**Instructions for the task:** Copy out each line of the data that includes the string "bool".

**Dataset records:**
= Beginning of Section =

(** What the source relies on of [malloc] and [cudaMalloc]: a non-null block
    lies inside the address space. *)
Definition malloc_sound (malloc : Z -> Z -> Z) : Prop :=
  forall i n, 0 <= n -> malloc i n = 0 \/ (0 < malloc i n /\ malloc i n + n <= two64).

(** ** CudaMallocBackend *)

Module CudaMalloc.
Section cuda.
(** [vram_budget_bytes()] and [cudaMalloc], whose blocks are 256-byte aligned. *)
Context (vram_budget_bytes : Z) (cudaMalloc : Z -> Z -> Z).

Record CudaMallocBackend := mkCuda { stats_ : BackendStats; calls_ : Z }.

Definition do_acquire (ph : AllocPhase) (b : CudaMallocBackend) (bytes alignment : Z)
    (tag : RegionTag) : CudaMallocBackend * (MemError + Z * Z) :=
  if 256 <? alignment then (b, inl InvalidArgument)
  else
    let cap := vram_budget_bytes in
    if (0 <? cap) && (cap <? live_bytes (stats_ b) +64 bytes) then (b, inl BudgetExceeded)
    else
      let p := cudaMalloc (calls_ b) bytes in
      if p =? 0 then (mkCuda (stats_ b) (calls_ b + 1), inl OutOfMemory)
      else (mkCuda (stats_acquire bytes bytes (stats_ b)) (calls_ b + 1), inr (p, bytes)).

Definition do_release (ph : AllocPhase) (b : CudaMallocBackend) (r : Region) : CudaMallocBackend :=
  mkCuda (stats_release (rcommitted r) (rreserved r) (stats_ b)) (calls_ b).

#[export] Instance cuda_malloc_backend : Backend CudaMallocBackend := {
  do_acquire := do_acquire;
  do_acquire_growable := fun _ b _ _ _ _ => (b, inl NotGrowable);
  do_release := do_release;
  backend_commit := fun _ b r _ => (b, NotGrowable, r)
}.

#[export] Instance cuda_malloc_backend_ok :
  malloc_sound cudaMalloc -> (forall i n, cudaMalloc i n mod 256 = 0) ->
  BackendOk CudaMallocBackend.
Proof.
  intros Hs H256. constructor. intros ph b bytes al tag b' base res Hb Ha Hp Hw. simpl.
  unfold do_acquire. destruct (Z.ltb_spec 256 al); [done|]. case_match; [done|].
  destruct (Z.eqb_spec (cudaMalloc (calls_ b) bytes) 0) as [|Hne]; [done|]. intros [= <- <- <-].
  destruct (Hs (calls_ b) bytes) as [?|[? ?]]; [lia|done|]. split_and!; try done.
  destruct (not_pow2_spec al) as (k & Hk & ->); [lia|done|].
  assert (k <= 8) by (apply (Z.pow_le_mono_r_iff 2); lia).
  pose proof (H256 (calls_ b) bytes) as Hm.
  apply Z.mod_divide in Hm as [q Hq]; [|lia]. apply Z.mod_divide; [lia|].
  exists (q * 2 ^ (8 - k)). rw Hq -Z.mul_assoc -Z.pow_add_r; try lia.
  f_equal. change 256 with (2 ^ 8). f_equal. lia.
Qed.
End cuda.
End CudaMalloc.

(** ** FakeBackend *)

Inductive Op := Acquire | Release | Commit | Decommit.

Record AllocEvent := mkEvent {
  ev_seq : Z; ev_op : Op; ev_phase : AllocPhase; ev_tag : RegionTag; ev_bytes : Z; ev_base : Z
}.

Record Live := mkLive {
  l_raw : Z; l_base : Z; l_committed : Z; l_reserved : Z; l_tag : RegionTag
}.

Record FakeBackend := mkFake {
  f_capacity : Z;
  f_growable : bool;
  f_stats : BackendStats;
  f_live : list Live;
  f_quarantine : list Live;
  f_journal : list AllocEvent;
  f_seq : Z;
  f_acquire_ordinal : Z;
  f_fail_at : Z;
  f_fail_err : MemError
}.

Definition kQuarantineDepth : nat := 16.

Definition fake_backend_new (capacity_bytes : Z) (growable : bool) : FakeBackend :=
  mkFake capacity_bytes growable (stats0 capacity_bytes) [] [] [] 0 0 0 OutOfMemory.

Definition fail_acquisition (nth : Z) (err : MemError) (b : FakeBackend) : FakeBackend :=
  mkFake (f_capacity b) (f_growable b) (f_stats b) (f_live b) (f_quarantine b) (f_journal b)
    (f_seq b) (f_acquire_ordinal b) (if nth =? 0 then 0 else f_acquire_ordinal b +64 nth) err.

(** [record_]: append to the journal. *)
Definition record_ (op : Op) (ph : AllocPhase) (tag : RegionTag) (bytes base : Z)
    (b : FakeBackend) : FakeBackend :=
  mkFake (f_capacity b) (f_growable b) (f_stats b) (f_live b) (f_quarantine b)
    (f_journal b ++ [mkEvent (f_seq b +64 1) op ph tag bytes base]) (f_seq b +64 1)
    (f_acquire_ordinal b) (f_fail_at b) (f_fail_err b).

Definition set_live (st : BackendStats) (live quar : list Live) (b : FakeBackend) : FakeBackend :=
  mkFake (f_capacity b) (f_growable b) st live quar (f_journal b) (f_seq b)
    (f_acquire_ordinal b) (f_fail_at b) (f_fail_err b).

(** The injected failure: bump the ordinal, and fail once it is reached. *)
Definition tick_acquire (b : FakeBackend) : FakeBackend * bool :=
  let ord := f_acquire_ordinal b +64 1 in
  let hit := negb (f_fail_at b =? 0) && (f_fail_at b <=? ord) in
  (mkFake (f_capacity b) (f_growable b) (f_stats b) (f_live b) (f_quarantine b) (f_journal b)
     (f_seq b) ord (if hit then 0 else f_fail_at b) (f_fail_err b), hit).

(** [journal_live_bytes]: the signed sum of the journal, clamped at zero. *)
Definition event_delta (e : AllocEvent) : Z :=
  match ev_op e with Acquire | Commit => ev_bytes e | Release | Decommit => - ev_bytes e end.
Definition journal_net (j : list AllocEvent) : Z := foldl (fun s e => s + event_delta e) 0 j.
Definition journal_live_bytes (b : FakeBackend) : Z :=
  let live := journal_net (f_journal b) in if 0 <? live then live else 0.

Definition live_regions (b : FakeBackend) : Z := Z.of_nat (length (f_live b)).

(** [while (quarantine_.size() > kQuarantineDepth)] drop the oldest. *)
Definition trim_quarantine (q : list Live) : list Live := drop (length q - kQuarantineDepth) q.

(** [std::find_if] on the base address: the prefix, the entry and the rest. *)
Definition find_live (base : Z) (l : list Live) : option (nat * Live) :=
  list_find (fun e => l_base e = base) l.

Section fake.
Context (malloc : Z -> Z -> Z).

(** The common tail of both acquisitions: [size] bytes asked of [malloc]. *)
Definition fake_take (ph : AllocPhase) (b : FakeBackend) (commit_bytes reserve_bytes alignment : Z)
    (tag : RegionTag) : FakeBackend * (MemError + Z) :=
  if negb (f_capacity b =? 0) && (f_capacity b <? live_bytes (f_stats b) +64 commit_bytes) then
    (b, inl OutOfMemory)
  else
    let raw := malloc (f_acquire_ordinal b) (reserve_bytes +64 alignment) in
    if raw =? 0 then (b, inl OutOfMemory)
    else
      let base := align_up raw alignment in
      (record_ Acquire ph tag commit_bytes base
         (set_live (stats_acquire commit_bytes reserve_bytes (f_stats b))
            (f_live b ++ [mkLive raw base commit_bytes reserve_bytes tag]) (f_quarantine b) b),
       inr base).

Definition fake_do_acquire (ph : AllocPhase) (b : FakeBackend) (bytes alignment : Z)
    (tag : RegionTag) : FakeBackend * (MemError + Z * Z) :=
  let '(b, hit) := tick_acquire b in
  if hit : bool then (b, inl (f_fail_err b))
  else match fake_take ph b bytes bytes alignment tag with
       | (b, inl e) => (b, inl e)
       | (b, inr base) => (b, inr (base, bytes))
       end.

Definition fake_do_acquire_growable (ph : AllocPhase) (b : FakeBackend)
    (reserve_bytes initial_commit alignment : Z) (tag : RegionTag) : FakeBackend * (MemError + Z) :=
  if negb (f_growable b) then (b, inl NotGrowable)
  else
    let '(b, hit) := tick_acquire b in
    if hit : bool then (b, inl (f_fail_err b))
    else fake_take ph b initial_commit reserve_bytes alignment tag.

Definition with_committed (c : Z) (l : Live) : Live :=
  mkLive (l_raw l) (l_base l) c (l_reserved l) (l_tag l).

Definition fake_commit (ph : AllocPhase) (b : FakeBackend) (r : Region) (new_committed : Z)
    : FakeBackend * MemError * Region :=
  if negb (f_growable b) then (b, NotGrowable, r)
  else if negb (region_valid r) then (b, InvalidArgument, r)
  else if rreserved r <? new_committed then (b, InvalidArgument, r)
  else
    match find_live (rbase r) (f_live b) with
    | None => (b, InvalidArgument, r)
    | Some (i, it) =>
        let old := l_committed it in
        let st := f_stats b in
        let finish (b : FakeBackend) :=
          (set_live (f_stats b) (<[i := with_committed new_committed it]> (f_live b))
             (f_quarantine b) b, MemOk,
           mkRegion (rbase r) new_committed (rreserved r) (rtag r)) in
        if old <? new_committed then
          let grow := new_committed - old in
          if negb (f_capacity b =? 0) && (f_capacity b <? live_bytes st +64 grow) then
            (b, OutOfMemory, r)
          else
            let live := live_bytes st +64 grow in
            finish (record_ Commit ph (l_tag it) grow (l_base it)
              (set_live (mkBStats live (Z.max (peak_bytes st) live) (reserved_bytes st)
                           (acquire_count st) (release_count st) (capacity st))
                 (f_live b) (f_quarantine b) b))
        else if new_committed <? old then
          let shrink := old - new_committed in
          finish (record_ Decommit ph (l_tag it) shrink (l_base it)
            (set_live (mkBStats (live_bytes st - Z.min (live_bytes st) shrink) (peak_bytes st)
                         (reserved_bytes st) (acquire_count st) (release_count st)
                         (capacity st))
               (f_live b) (f_quarantine b) b))
        else finish b
    end.

Definition fake_do_release (ph : AllocPhase) (b : FakeBackend) (r : Region) : FakeBackend :=
  match find_live (rbase r) (f_live b) with
  | None => b
  | Some (i, it) =>
      record_ Release ph (rtag r) (rcommitted r) (rbase r)
        (set_live (stats_release (rcommitted r) (rreserved r) (f_stats b))
           (delete i (f_live b)) (trim_quarantine (f_quarantine b ++ [it])) b)
  end.

#[export] Instance fake_backend : Backend FakeBackend := {
  do_acquire := fake_do_acquire;
  do_acquire_growable := fake_do_acquire_growable;
  do_release := fake_do_release;
  backend_commit := fake_commit
}.
End fake.

#[export] Instance fake_backend_ok malloc :
  malloc_sound malloc -> @BackendOk FakeBackend (fake_backend malloc).
Proof.
  intros Hs. constructor. intros ph b bytes al tag b' base res Hb Ha Hp Hw. simpl.
  unfold fake_do_acquire, fake_take. destruct (tick_acquire b) as [b1 []]; [done|].
  destruct (_ && _); [done|]. destruct (Z.eqb_spec (malloc (f_acquire_ordinal b1) (bytes +64 al)) 0)
    as [|Hne]; [done|]. intros [= <- <- <-]. rewrite u64_small in * by lia.
  destruct (Hs (f_acquire_ordinal b1) (bytes + al)) as [?|[? ?]]; [lia|done|].
  destruct (not_pow2_spec al) as (k & Hk & ->); [lia|done|].
  destruct (align_up_bounds (malloc (f_acquire_ordinal b1) (bytes + 2 ^ k)) k) as [[? ?] ?]; [lia..|].
  split_and!; try done; lia.
Qed.

(** ** Conservation *)

Section conservation.
Context (malloc : Z -> Z -> Z).
#[local] Existing Instance fake_backend.
#[local] Instance fb : Backend FakeBackend := fake_backend malloc.

(** The fake backend together with the regions its clients hold.  A block
    [malloc] returns is distinct from the live ones. *)
Inductive fake_step : FakeBackend * list Region -> FakeBackend * list Region -> Prop :=
| fs_acquire b rs g bytes al tag g' b' r :
    0 < bytes <= 2 ^ 62 -> backend_acquire g b bytes al tag = (g', b', inr r) ->
    region_valid r = true -> rbase r ∉ rbase <$> rs -> fake_step (b, rs) (b', rs ++ [r])
| fs_acquire_fail b rs g bytes al tag g' b' e :
    backend_acquire g b bytes al tag = (g', b', inl e) -> fake_step (b, rs) (b', rs)
| fs_growable b rs g reserve init al tag g' b' r :
    0 <= init <= 2 ^ 62 -> backend_acquire_growable g b reserve init al tag = (g', b', inr r) ->
    region_valid r = true -> rbase r ∉ rbase <$> rs -> fake_step (b, rs) (b', rs ++ [r])
| fs_growable_fail b rs g reserve init al tag g' b' e :
    backend_acquire_growable g b reserve init al tag = (g', b', inl e) -> fake_step (b, rs) (b', rs)
| fs_commit b rs1 r rs2 ph n b' e r' :
    0 <= n <= 2 ^ 62 -> backend_commit ph b r n = (b', e, r') ->
    fake_step (b, rs1 ++ r :: rs2) (b', rs1 ++ r' :: rs2)
| fs_release b rs1 r rs2 g b' r' :
    region_reset g b r = (b', r') -> fake_step (b, rs1 ++ r :: rs2) (b', rs1 ++ rs2)
| fs_inject b rs n e : fake_step (b, rs) (fail_acquisition n e b, rs).

Definition live_key (l : Live) : Z * Z := (l_base l, l_committed l).
Definition region_key (r : Region) : Z * Z := (rbase r, rcommitted r).
Definition total (ks : list (Z * Z)) : Z := foldr (fun k s => snd k + s) 0 ks.

Record fake_inv (cap : Z) (b : FakeBackend) (rs : list Region) : Prop := {
  fi_cap : f_capacity b = cap;
  fi_keys : live_key <$> f_live b ≡ₚ region_key <$> rs;
  fi_nodup : NoDup (rbase <$> rs);
  fi_pos : Forall (fun k => 0 <= snd k) (live_key <$> f_live b);
  fi_base : Forall (fun r => region_valid r = true) rs;
  fi_live : live_bytes (f_stats b) = total (live_key <$> f_live b);
  fi_journal : journal_net (f_journal b) = total (live_key <$> f_live b);
  fi_bound : live_bytes (f_stats b) <= cap;
  fi_peak : live_bytes (f_stats b) <= peak_bytes (f_stats b)
}.

Lemma total_app k1 k2 : total (k1 ++ k2) = total k1 + total k2.
Proof. unfold total. induction k1 as [|k k1 IH]; simpl; [done|]. lia. Qed.

Lemma total_nonneg ks : Forall (fun k => 0 <= snd k) ks -> 0 <= total ks.
Proof. induction 1; simpl; lia. Qed.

= End of Section =

**Task result:**
  f_growable : bool;
Definition fake_backend_new (capacity_bytes : Z) (growable : bool) : FakeBackend :=
Definition tick_acquire (b : FakeBackend) : FakeBackend * bool :=
  if hit : bool then (b, inl (f_fail_err b))
    if hit : bool then (b, inl (f_fail_err b))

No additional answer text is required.